However, I am not entirely up to speed with the entity system, and it might be that my custom entity is doing something wrong, which is causing the problem, and the original patch is not at fault. If someone knows, that'd be great.

chriscohen’s picture

Just noticed patch in #31 (and #21) does not correctly implement coding standards for the PHPDoc comment on entityreference_dereference() so that should be addressed at some point!

chriscohen’s picture

Can we get #21 committed? If not, can we outline the shortcomings of the solution in #21 and propose a better solution?

arcane’s picture

FileSize
30.69 KB

Here is a tgz file of patch #11 applied to the latest 7.x-1.0-rc3

David_Rothstein’s picture

Note that I posted a sandbox module, Field reference delete, which may be of interest here. It takes care of cleaning up the stale references in the case where the entity reference fields are stored in an SQL database (but doesn't work for fields stored elsewhere, so it isn't a 100% theoretically complete solution).

If I read the patch in this issue correctly, it seems to be taking the approach that entity_save() should always be called to record the changes. But it's actually not clear that's a good idea; saving a bunch of entities that didn't actually change (but that just had some stale references cleaned up) could actually lead to unwanted side effects! See @sun's point #1 at #556022-68: When a text format is deleted, some modules (like text.module) don't update their data, even though we say they do for discussion of a similar problem.

JvE’s picture

I agree. Simply getting rid of the references was my first approach but the consensus was that the API should be used so modules could react to entities losing relationships.
I guess it boils down to how you see it. Either as a cleanup of bug-causing cruft left behind by the entityreference module, or as the separation of two previously related entities.

"Field reference delete" does look interesting. I'll take it for a spin later.

amitaibu’s picture

I think since there are different scenarions (noSQL, using queue VS on the fly) ER should take the simple approach similar to @David_Rothstein implementation, only done as a behavior -- so site-admins can disable it and have their own.

joachim’s picture

As well as cleaning up references, I think there are other use cases too. (Possibly slightly off-topic for this particular thread, as I'm not sure whether these are things that should be in different modules from David_Rothstein's project.)

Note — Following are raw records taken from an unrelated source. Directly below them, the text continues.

(** The damper and the detector are pointers that may be nil; [failures] says whether a
    FailureSource is wired (its answers belong to the environment of a tick). *)
Record Runner := {
  lastSwitch : gmap string Z;
  pending : gmap string pendingSwitch;
  damper : option Damper.t;
  lastAlive : gmap string bool;
  outlier : option Outlier.t;
  failures : bool
}.

Definition NewRunner : Runner :=
  {| lastSwitch := ∅; pending := ∅; damper := Some (Damper.NewDamper Damper.default_cfg);
     lastAlive := ∅; outlier := Some (Outlier.NewOutlierDetector Outlier.default_cfg);
     failures := false |}.

Definition SetFailureSource (r : Runner) (fs : bool) : Runner :=
  {| lastSwitch := lastSwitch r; pending := pending r; damper := damper r;
     lastAlive := lastAlive r; outlier := outlier r; failures := fs |}.

Definition set_pending (r : Runner) (p : gmap string pendingSwitch) : Runner :=
  {| lastSwitch := lastSwitch r; pending := p; damper := damper r;
     lastAlive := lastAlive r; outlier := outlier r; failures := failures r |}.
Definition set_committed (r : Runner) (g : string) (now : Z) : Runner :=
  {| lastSwitch := <[g := now]> (lastSwitch r); pending := delete g (pending r);
     damper := damper r; lastAlive := lastAlive r; outlier := outlier r;
     failures := failures r |}.
Definition set_detectors (r : Runner) (d : option Damper.t) (la : gmap string bool)
    (o : option Outlier.t) : Runner :=
  {| lastSwitch := lastSwitch r; pending := pending r; damper := d; lastAlive := la;
     outlier := o; failures := failures r |}.

Section runner.
Variable Exp2 : f64 -> f64.

(** ** filteredHealth

    First pass: record this tick's drops, and the real-traffic outcomes (once per member and
    tick, by [recorded]). [failing] is the source's answer: [None] when no source is consulted or
    it returned a nil map. *)
Record detectors := {
  dt_damper : Damper.t;
  dt_lastAlive : gmap string bool;
  dt_outlier : option Outlier.t;
  dt_recorded : gset string
}.

Definition observe (failing : option (gset string)) (now : Z) (s : detectors) (mh : MemberHealth)
    : detectors :=
  let d := if (match dt_lastAlive s !! mh_ID mh with Some prev => prev | None => false end)
              && negb (mh_Alive mh)
           then Damper.Penalize Exp2 (dt_damper s) (mh_ID mh) now else dt_damper s in
  let la := <[mh_ID mh := mh_Alive mh]> (dt_lastAlive s) in
  match failing, dt_outlier s with
  | Some f, Some o =>
      if bool_decide (mh_ID mh ∈ dt_recorded s)
      then {| dt_damper := d; dt_lastAlive := la; dt_outlier := Some o;
              dt_recorded := dt_recorded s |}
      else {| dt_damper := d; dt_lastAlive := la;
              dt_outlier := Some (Outlier.Record_ o (mh_ID mh)
                                    (negb (bool_decide (mh_ID mh ∈ f))) now);
              dt_recorded := {[mh_ID mh]} ∪ dt_recorded s |}
  | _, _ => {| dt_damper := d; dt_lastAlive := la; dt_outlier := dt_outlier s;
               dt_recorded := dt_recorded s |}
  end.

Definition set_alive (mh : MemberHealth) (b : bool) : MemberHealth :=
  {| mh_ID := mh_ID mh; mh_Alive := b; mh_LatencyMs := mh_LatencyMs mh |}.

(** Second pass: hide suppressed and ejected members; asking the damper updates it. *)
Fixpoint hide (failing : bool) (o : option Outlier.t) (now : Z) (d : Damper.t)
    (hs : list MemberHealth) : Damper.t * list MemberHealth :=
  match hs with
  | [] => (d, [])
  | mh :: hs' =>
      if mh_Alive mh then
        let '(d1, sup) := Damper.Suppressed Exp2 d (mh_ID mh) now in
        let ej := failing && (match o with Some o => Outlier.Ejected o (mh_ID mh) now | None => false end) in
        let '(d2, out) := hide failing o now d1 hs' in
        (d2, (if sup || ej then set_alive mh false else mh) :: out)
      else let '(d2, out) := hide failing o now d hs' in (d2, mh :: out)
  end.

Definition count_alive (hs : list MemberHealth) : nat := length (filter (fun m => mh_Alive m = true) hs).

Definition filteredHealth (r : Runner) (health : list MemberHealth) (now : Z)
    (recorded : gset string) (answer : option (gset string))
    : Runner * gset string * list MemberHealth :=
  match damper r with
  | None => (r, recorded, health)
  | Some d =>
      let failing := match outlier r with
                     | Some _ => if failures r then answer else None
                     | None => None
                     end in
      let s := foldl (observe failing now)
                 {| dt_damper := d; dt_lastAlive := lastAlive r; dt_outlier := outlier r;
                    dt_recorded := recorded |} health in
      let '(d', out) := hide (bool_decide (is_Some failing)) (dt_outlier s) now (dt_damper s) health in
      (set_detectors r (Some d') (dt_lastAlive s) (dt_outlier s), dt_recorded s,
       if bool_decide (0 < count_alive health)%nat && bool_decide (count_alive out = 0%nat)
       then health else out)
  end.

(** ** The incumbent's verdict *)
Fixpoint dead_in (current : string) (health : list MemberHealth) : bool :=
  match health with
  | [] => true
  | m :: ms => if decide (mh_ID m = current) then negb (mh_Alive m) else dead_in current ms
  end.
Definition currentDeadOrEmpty (current : string) (health : list MemberHealth) : bool :=
  if decide (current = "") then true else dead_in current health.

Definition currentEjected (r : Runner) (current : string) (now : Z) : bool :=
  negb (bool_decide (current = "")) && failures r &&
  match outlier r with Some o => Outlier.Ejected o current now | None => false end.

(** ** Tick *)

(** What a tick did, in order. [ASwitch] is an element of the returned slice. *)
Inductive action :=
| AStable (g : string)
| AHold (g to : string)      (* a graceful switch starts its hold *)
| AHolding (g to : string)   (* ... and is still holding *)
| ASelect (g to : string) (ok : bool)
| AInterrupt (g : string)
| ASwitch (s : Switch).

Context `{HealthSource H}.

Record TickEnv := {
  te_hs : H;
  te_sel : Selector;
  te_failing : string -> option (gset string);  (* Failing(), per group being filtered *)
  te_now : Z
}.

Definition tickGroup (e : TickEnv) (st : Runner * gset string) (g : GroupSpec)
    : Runner * gset string * list action :=
  let '(r, recorded) := st in
  let now := te_now e in
  let from := default "" (Selections (te_sel e) !! gs_ID g) in
  let health := MemberHealth_of (te_hs e) (gs_Members g) in
  let rawCurrentAlive := negb (currentDeadOrEmpty from health || currentEjected r from now) in
  let '(r1, recorded1, members) := filteredHealth r health now recorded (te_failing e (gs_ID g)) in
  let '(desired, reason, changed) :=
    Decide {| in_Policy := gs_Policy g; in_Members := members; in_Current := from;
              in_LastSwitch := default 0 (lastSwitch r1 !! gs_ID g); in_Now := now;
              in_Cfg := gs_Cfg g; in_CurrentRawAlive := Some rawCurrentAlive |} in
  if negb changed then
    (set_pending r1 (delete (gs_ID g) (pending r1)), recorded1, [AStable (gs_ID g)])
  else
    let emergency := negb rawCurrentAlive in
    let apply :=
      if Select (te_sel e) (gs_ID g) desired then
        (set_committed r1 (gs_ID g) now, recorded1,
         [ASelect (gs_ID g) desired true] ++ (if emergency then [AInterrupt (gs_ID g)] else []) ++
         [ASwitch {| sw_Group := gs_ID g; sw_From := from; sw_To := desired; sw_Reason := reason;
                     sw_Emergency := emergency |}])
      else (r1, recorded1, [ASelect (gs_ID g) desired false]) in
    if emergency then apply
    else match pending r1 !! gs_ID g with
         | Some p =>
             if negb (bool_decide (ps_to p = desired)) then
               (set_pending r1 (<[gs_ID g := {| ps_to := desired; ps_since := now |}]> (pending r1)),
                recorded1, [AHold (gs_ID g) desired])
             else if (now -! ps_since p) <? failbackHold (gs_Cfg g)
             then (r1, recorded1, [AHolding (gs_ID g) desired])
             else apply
         | None =>
             (set_pending r1 (<[gs_ID g := {| ps_to := desired; ps_since := now |}]> (pending r1)),
              recorded1, [AHold (gs_ID g) desired])
         end.
(* ===== verification/Failsafe.v ===== *)
(** * Fail-safe: the window after an un-saved Apply

    Models [src/internal/failsafe/failsafe.go]: the manager's state, [tickHealth] (the escalation
    degrade, roll back, reboot), the claims that make a rollback fire once, the operator's calls
    (Confirm, Disarm, MarkRolledBack, RollbackNow), and the interleavings of the window goroutines
    with those calls as a step relation: one step per critical section of [m.mu]. *)
From S2P Require Import Prelude.
Local Open Scope Z_scope.
Local Open Scope go_scope.

Inductive Action := ActNone | ActRollback | ActReboot | ActDone.
#[export] Instance Action_eq_dec : EqDecision Action.
Proof. solve_decision. Defined.

(** A [time.Duration] is an int64 of nanoseconds; [d/time.Millisecond] truncates. *)
Definition Second : Z := 1000000000.
Definition Minute : Z := 60 * Second.
Definition millis (d : Z) : Z := Z.quot d 1000000.

Record Durations := {
  Grace : Z;
  Interval : Z;
  RollbackAfter : Z;
  RebootAfter : Z;
  KeepWindow : Z
}.

Definition DefaultDurations : Durations :=
  {| Grace := 20 * Second; Interval := 15 * Second; RollbackAfter := 45 * Second;
     RebootAfter := 5 * Minute; KeepWindow := 3 * Minute |}.

Record Status := {
  st_Pending : bool;
  st_Phase : string;
  st_SecondsLeft : Z;
  st_LastCheckOk : bool;
  st_LastCheckAt : Z;
  st_LastError : string
}.

Inductive error := ErrSuperseded | ErrInProgress | ErrOther (msg : string).
#[export] Instance error_eq_dec : EqDecision error.
Proof. solve_decision. Defined.
Definition Error (e : error) : string :=
  match e with
  | ErrSuperseded => "a newer Apply, Keep or routing switch replaced this fail-safe window before the rollback ran — nothing was rolled back"
  | ErrInProgress => "a rollback is already in progress — retry once it finishes (status will show rolled_back or rollback_failed)"
  | ErrOther msg => msg
  end.

(** A closure given to Arm is named by the window (epoch) it was armed with; [None] is nil. So is a
    window's context: cancelling it is recorded by the system below. The epoch counts windows and
    is unbounded here (its int64 would take 2^63 Arms to wrap). *)
Record Manager := mkManager {
  dur : Durations;
  pending : bool;
  phase : string;
  armedAt : Z;
  deadline : Z;
  bad : bool;
  badSince : Z;
  rolledBack : bool;
  dispatched : bool;
  rollbackDone : bool;
  rollbackFailed : bool;
  epoch : Z;
  lastOk : bool;
  lastAt : Z;
  lastErr : string;
  rollback : option Z;
  reboot : option Z;
  allowReboot : bool;
  cancel : option Z
}.
#[export] Instance eta_Manager : Eta Manager := fun m =>
  mkManager (dur m) (pending m) (phase m) (armedAt m) (deadline m) (bad m) (badSince m)
    (rolledBack m) (dispatched m) (rollbackDone m) (rollbackFailed m) (epoch m) (lastOk m)
    (lastAt m) (lastErr m) (rollback m) (reboot m) (allowReboot m) (cancel m).

Definition New (d : Durations) : Manager :=
  mkManager d false "idle" 0 0 false 0 false false false false 0 false 0 "" None None false None.

(** [ArmHealth] under the lock: the new state, whose epoch names the window; the context the old
    [cancel] field held is cancelled (its caller reads it from the old state). *)
Definition ArmHealth (m : Manager) (now : Z) (rb reb : bool) (allow : bool) : Manager :=
  let e := epoch m + 1 in
  m <| cancel := Some e |> <| epoch := e |> <| pending := true |> <| phase := "armed" |>
    <| rolledBack := false |> <| dispatched := false |> <| rollbackDone := false |>
    <| rollbackFailed := false |> <| bad := false |> <| badSince := 0 |> <| lastErr := "" |>
    <| armedAt := now |> <| deadline := now +! millis (KeepWindow (dur m)) |>
    <| rollback := if rb then Some e else None |> <| reboot := if reb then Some e else None |>
    <| allowReboot := allow |>.

Definition IsCurrent (m : Manager) (e : Z) : bool := epoch m =? e.
Definition Epoch (m : Manager) : Z := epoch m.

Definition claimRollback (m : Manager) (myEpoch : Z) : Manager * bool :=
  if negb (epoch m =? myEpoch) || dispatched m then (m, false)
  else (m <| dispatched := true |>, true).

Definition claimReboot (m : Manager) (myEpoch : Z) : bool := epoch m =? myEpoch.

Definition markRollbackDone (m : Manager) (myEpoch : Z) : Manager :=
  if epoch m =? myEpoch then m <| rollbackDone := true |> else m.

Definition markRollbackFailed (m : Manager) (myEpoch : Z) (err : option error) : Manager :=
  if negb (epoch m =? myEpoch) then m
  else
    let m1 := m <| phase := "rollback_failed" |> <| rollbackFailed := true |> in
    match err with Some e => m1 <| lastErr := Error e |> | None => m1 end.

Inductive Health := HealthUnknown | HealthUp | HealthDown.
#[export] Instance Health_eq_dec : EqDecision Health.
Proof. solve_decision. Defined.

(** The branches of [tickHealth] after its [pending] guard. *)
Definition blind_since (m : Manager) (now : Z) : Z :=
  let prevAt := lastAt m in
  if bad m && (0 <? prevAt) && (prevAt <? now) then
    let s := badSince m +! (now -! prevAt) in
    if now <? s then now else s
  else badSince m.

Definition tick_unknown (m : Manager) (now : Z) : Manager * Action :=
  let m1 := m <| badSince := blind_since m now |> <| lastAt := now |> in
  (if negb (rolledBack m) && negb (rollbackFailed m) then m1 <| phase := "unverified" |> else m1,
   ActNone).

Definition tick_up (m : Manager) (now : Z) : Manager * Action :=
  let m1 := m <| bad := false |> <| badSince := 0 |> in
  if rolledBack m1 then (m1 <| pending := false |>, ActDone)
  else if deadline m1 <=? now then
    let m2 := m1 <| pending := false |> in
    (if negb (rollbackFailed m2) then m2 <| phase := "live_unsaved" |> else m2, ActDone)
  else (if negb (rollbackFailed m1) then m1 <| phase := "armed" |> else m1, ActNone).

Definition tick_down (m : Manager) (now : Z) : Manager * Action :=
  let m1 := if negb (bad m) then m <| bad := true |> <| badSince := now |> else m in
  let badFor := now -! badSince m1 in
  if (millis (RebootAfter (dur m1)) <=? badFor) && rolledBack m1 then
    let m2 := m1 <| pending := false |> in
    (if allowReboot m2 && bool_decide (is_Some (reboot m2)) then m2 <| phase := "reboot" |> else m2,
     ActReboot)
  else if negb (rolledBack m1) && (millis (RollbackAfter (dur m1)) <=? badFor) then
    (m1 <| rolledBack := true |> <| phase := "rolled_back" |>, ActRollback)
  else
    (if negb (rolledBack m1) && negb (rollbackFailed m1) then m1 <| phase := "degraded" |> else m1,
     ActNone).

Definition tickHealth (m : Manager) (now : Z) (h : Health) : Manager * Action :=
  if negb (pending m) then (m, ActNone)
  else match h with
       | HealthUnknown => tick_unknown m now
       | HealthUp => tick_up (m <| lastOk := true |> <| lastAt := now |>) now
       | HealthDown => tick_down (m <| lastOk := false |> <| lastAt := now |>) now
       end.

Definition tick (m : Manager) (now : Z) (ok : bool) : Manager * Action :=
  if ok then tickHealth m now HealthUp else tickHealth m now HealthDown.

Definition Confirm (m : Manager) : Manager :=
  m <| pending := false |> <| phase := "committed" |> <| epoch := epoch m + 1 |>.

Definition Disarm (m : Manager) : Manager * bool :=
  (m <| pending := false |> <| phase := "idle" |> <| epoch := epoch m + 1 |> <| cancel := None |>,
   pending m).

Definition MarkRolledBack (m : Manager) : Manager :=
  if negb (pending m) && negb (bool_decide (phase m = "rollback_failed")) then m
  else m <| pending := false |> <| phase := "rolled_back" |> <| rolledBack := true |>
         <| rollbackDone := true |> <| rollbackFailed := false |> <| lastErr := "" |>
         <| epoch := epoch m + 1 |>.

(** [rollbackNow] is two critical sections with the closure's run in between. The first decides:
    an error, a finished earlier dispatch to finalize, or the closure to run and the window it was
    claimed for. *)
Inductive rollback_start :=
| RsError (e : error)
| RsFinalized (m : Manager)
| RsRun (m : Manager) (ep : Z) (rb : option Z).
(* ===== verification/Watchdog.v ===== *)
(** * Watchdog: crash restarts with exponential backoff

    Models [src/internal/watchdog/watchdog.go]. The supervised process is an interface
    ([Supervisor]), as in the source; what the watchdog relies on of its optional
    [StartIfDesiredDead] is [AtomicRestarterLaws], which [CoreSupervisor] discharges for the engine.
    A tick reads the process several times, and other goroutines act in between: each call of a tick
    sees the process in a state of its own. *)
From S2P Require Import Prelude.
Local Open Scope Z_scope.
Local Open Scope go_scope.

Class Supervisor (P E : Type) := {
  Desired : P -> bool;
  Alive : P -> bool;
  Start : P -> P * option E;
  (* the optional interface atomicRestarter: the type assertion fails on None *)
  StartIfDesiredDead : option (P -> P * (bool * option E))
}.

Class AtomicRestarterLaws (P E : Type) `{Supervisor P E} := {
  restarter : P -> P * (bool * option E);
  restarter_eq : StartIfDesiredDead = Some restarter;
  restarter_idle p : Desired p = false \/ Alive p = true -> restarter p = (p, (false, None));
  restarter_started p p' e : restarter p = (p', (true, e)) ->
    Desired p = true /\ Alive p = false /\ e = None;
  restarter_intent p : Desired (restarter p).1 = Desired p;
  restarter_acts p : Desired p = true -> Alive p = false -> (restarter p).2 <> (false, None)
}.

(** A [time.Time] is a number of nanoseconds, its zero value [None]; [Sub] saturates. *)
Definition time_Sub (a b : Z) : Z := Z.max min_int64 (Z.min max_int64 (a - b)).

Record Watchdog := mkWatchdog {
  name : string;
  interval : Z;
  minBackoff : Z;
  maxBackoff : Z;
  stable : Z;
  rng : bool;   (* whether a random source is installed *)
  restarts : Z;
  failed : Z;
  lastRestart : option Z;
  lastErr : string;
  backoff : Z;
  nextAttempt : option Z
}.
#[export] Instance eta_Watchdog : Eta Watchdog := fun w =>
  mkWatchdog (name w) (interval w) (minBackoff w) (maxBackoff w) (stable w) (rng w) (restarts w)
    (failed w) (lastRestart w) (lastErr w) (backoff w) (nextAttempt w).

Definition Second : Z := 1000000000.
Definition New (nm : string) : Watchdog :=
  mkWatchdog nm (3 * Second) (1 * Second) (60 * Second) (30 * Second) true 0 0 None "" 0 None.

(** [New]'s random source over [rand.Int63n]. *)
Definition rng_of (int63n : Z -> Z) (n : Z) : Z := if n <=? 0 then 0 else int63n n.

Definition jittered (w : Watchdog) (int63n : Z -> Z) (d : Z) : Z :=
  if negb (rng w) || (d <=? 0) then d
  else let half := Z.quot d 2 in half +! rng_of int63n (half +! 1).

Definition clearBackoff (w : Watchdog) : Watchdog := w <| backoff := 0 |> <| nextAttempt := None |>.

Record Stats := {
  st_Supervised : bool;
  st_Alive : bool;
  st_Restarts : Z;
  st_Failed : Z;
  st_LastRestart : option Z;
  st_LastError : string;
  st_BackoffMS : Z
}.

(** The alert of a restart: how it went, its number, and the backoff window it announces. *)
Inductive notice (E : Type) :=
| NRestart (name : string) (n : Z) (next : Z)
| NFailed (name : string) (n : Z) (err : E).
Arguments NRestart {E} name n next.
Arguments NFailed {E} name n err.

(** The growth of the window: doubled up to the maximum. *)
Definition grow (w : Watchdog) : Z :=
  if backoff w =? 0 then minBackoff w
  else if backoff w <? maxBackoff w then
    let b := backoff w *! 2 in if maxBackoff w <? b then maxBackoff w else b
  else backoff w.

Section tick.
Context `{Supervisor P E} (err_text : E -> string).

(** [restart]: the process afterwards, the error, and whether this was a deliberate stop. *)
Definition restart (p : P) : P * (option E * bool) :=
  match StartIfDesiredDead with
  | Some ar =>
      let '(p', (started, err)) := ar p in
      match started, err with
      | false, None => (p', (None, true))
      | _, _ => (p', (err, false))
      end
  | None => let '(p', err) := Start p in (p', (err, false))
  end.

(** What a tick did to the process: nothing, or a call of [restart] with its outcome. *)
Inductive outcome :=
| Quiet
| Deliberate (p' : P)
| Attempt (p' : P) (err : option E) (alert : notice E).

(** One tick: [p0], [p1] and [p2] are the process when Desired, Alive and restart are called. *)
Definition tick (w : Watchdog) (now : Z) (int63n : Z -> Z) (p0 p1 p2 : P)
    : Watchdog * outcome :=
  if negb (Desired p0) then (clearBackoff w, Quiet)
  else if Alive p1 then
    match lastRestart w with
    | Some t =>
        if (0 <? backoff w) && (stable w <=? time_Sub now t) then (clearBackoff w, Quiet)
        else (w, Quiet)
    | None => (w, Quiet)
    end
  else if match nextAttempt w with Some na => now <? na | None => false end then (w, Quiet)
  else
    let w1 := w <| backoff := grow w |> in
    let w2 := w1 <| nextAttempt := Some (now + jittered w1 int63n (backoff w1)) |> in
    let '(p', (err, deliberateStop)) := restart p2 in
    if deliberateStop then
      (w2 <| backoff := backoff w |> <| nextAttempt := nextAttempt w |>, Deliberate p')
    else
      let w3 := w2 <| restarts := restarts w2 +! 1 |> <| lastRestart := Some now |> in
      let w4 := match err with
                | Some e => w3 <| failed := failed w3 +! 1 |> <| lastErr := err_text e |>
                | None => w3 <| lastErr := "" |>
                end in
      (w4, Attempt p' err
             (match err with
              | Some e => NFailed (name w4) (restarts w4) e
              | None => NRestart (name w4) (restarts w4) (backoff w4)
              end)).

Definition Stats_ (w : Watchdog) (p0 p1 : P) : Stats :=
  {| st_Supervised := Desired p0; st_Alive := Alive p1; st_Restarts := restarts w;
     st_Failed := failed w; st_LastError := lastErr w;
     st_BackoffMS := Z.quot (backoff w) 1000000; st_LastRestart := lastRestart w |}.

(** [Run]: the ticks, each with its clock, its random draws and the process states it meets. *)
Record moment := { m_now : Z; m_rand : Z -> Z; m_p0 : P; m_p1 : P; m_p2 : P }.

Definition tick_at (w : Watchdog) (m : moment) : Watchdog * outcome :=
  tick w (m_now m) (m_rand m) (m_p0 m) (m_p1 m) (m_p2 m).

Fixpoint Run (w : Watchdog) (ms : list moment) : Watchdog * list (Z * outcome) :=
  match ms with
  | [] => (w, [])
  | m :: ms' =>
      let '(w1, o) := tick_at w m in
      let '(w2, os) := Run w1 ms' in (w2, (m_now m, o) :: os)
  end.

Lemma Run_cons w m ms :
  Run w (m :: ms) = ((Run (tick_at w m).1 ms).1, (m_now m, (tick_at w m).2) :: (Run (tick_at w m).1 ms).2).
Proof. simpl. destruct (tick_at w m) as [w1 o]. simpl. by destruct (Run w1 ms). Qed.

(** ** What a tick does, by cases *)
Definition config_ok (w : Watchdog) : Prop :=
  0 < minBackoff w <= maxBackoff w /\ maxBackoff w < 2 ^ 62.

Definition rand_ok (int63n : Z -> Z) : Prop := forall n, 0 < n -> 0 <= int63n n < n.

Lemma jittered_bounds w int63n d : rand_ok int63n -> 0 <= d < 2 ^ 62 ->
  d <= 2 * jittered w int63n d + 1 /\ 0 <= jittered w int63n d <= d.
Proof.
  intros Hr Hd. unfold jittered. destruct (negb (rng w) || (d <=? 0)) eqn:Eq; [lia|].
  bool_facts. rewrite Z.quot_div_nonneg by lia.
  pose proof (Z.div_mod d 2). pose proof (Z.mod_pos_bound d 2).
  rewrite (wrap64_id (d / 2 + 1)) by (unfold is_int64, min_int64, max_int64; lia).
  unfold rng_of. destruct (Z.leb_spec (d / 2 + 1) 0); [lia|]. specialize (Hr (d / 2 + 1)).
  rewrite wrap64_id by (unfold is_int64, min_int64, max_int64; lia). lia.
Qed.

(** The window after the [k]-th attempt of a crash loop. *)
Fixpoint window (w : Watchdog) (k : nat) : Z :=
  match k with
  | O => 0
  | S O => minBackoff w
  | S k' => Z.min (2 * window w k') (maxBackoff w)
  end.

Lemma window_S w k : (0 < k)%nat -> window w (S k) = Z.min (2 * window w k) (maxBackoff w).
Proof. destruct k; [lia|done]. Qed.

Lemma window_bounds w k : config_ok w -> (0 < k)%nat -> minBackoff w <= window w k <= maxBackoff w.
Proof.
  intros [Hc _]. induction k as [|k IH]; [lia|]. intros _. destruct (decide (k = 0)%nat) as [->|Hk];
    [simpl; lia|]. rewrite window_S by lia. specialize (IH ltac:(lia)). lia.
Qed.

(** The window is the doubling the source computes, in closed form. *)
Lemma window_closed w k : config_ok w ->
  window w (S k) = Z.min (minBackoff w * 2 ^ Z.of_nat k) (maxBackoff w).
Proof.
  intros [Hc _]. induction k as [|k IH]; [simpl; lia|].
  rewrite window_S, IH by lia. rewrite Nat2Z.inj_succ, Z.pow_succ_r by lia. nia.
Qed.

Lemma grow_window w k : config_ok w -> backoff w = window w k -> grow w = window w (S k).
Proof.
  intros Hc Hb. unfold grow. rewrite Hb. destruct (decide (k = 0)%nat) as [->|Hk]; [done|].
  pose proof (window_bounds w k Hc ltac:(lia)) as Hw. destruct Hc as [Hc Hmax].
  rewrite window_S by lia. destruct (Z.eqb_spec (window w k) 0); [lia|].
  destruct (Z.ltb_spec (window w k) (maxBackoff w)); [|lia].
  rewrite wrap64_id by (unfold is_int64, min_int64, max_int64; lia).
  destruct (Z.ltb_spec (maxBackoff w) (window w k * 2)); lia.
Qed.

Suppose we have a reference field on A pointing to B: A --> B. I can think of the following configurations:

- B may not be deleted while the reference exists. Eg, don't delete taxonomy terms that are in use
- A may not be deleted while the ref exists. Eg, don't delete product nodes that point to active products
- deleting A deletes B. Eg, the reference is being used in a way that considers B a 'sub-entity' of A in some way.
- deleting B deletes A. Eg, when deleting a project, delete all issues that belong to that project

Furthermore, for entities that support a concept of status (nodes, users, products that I know of), it can be desirable to have changes in status cascade either one way or the other (or even both?!).

kevinob11’s picture

I'm using the code from #11, but it doesn't work well if its a user referencing a node (user -> company, then delete the company for example), as it gives a foreach error. It looks like this is because on line 1221 this uses the language from the entity (rather than the field) to grab the field values.

I think this would likely be best done either using either entity api wrappers so you don't have to deal with language (its done for you) or the function field_language() to get the language of the actual field instead of the language of the entity.

My users often don't have a language set on the entity, I believe because this is not set with the default language like a node, rather it is only set if the user actually selects their language, though I could be wrong on this part. I'll try to post a patch this afternoon if I have time.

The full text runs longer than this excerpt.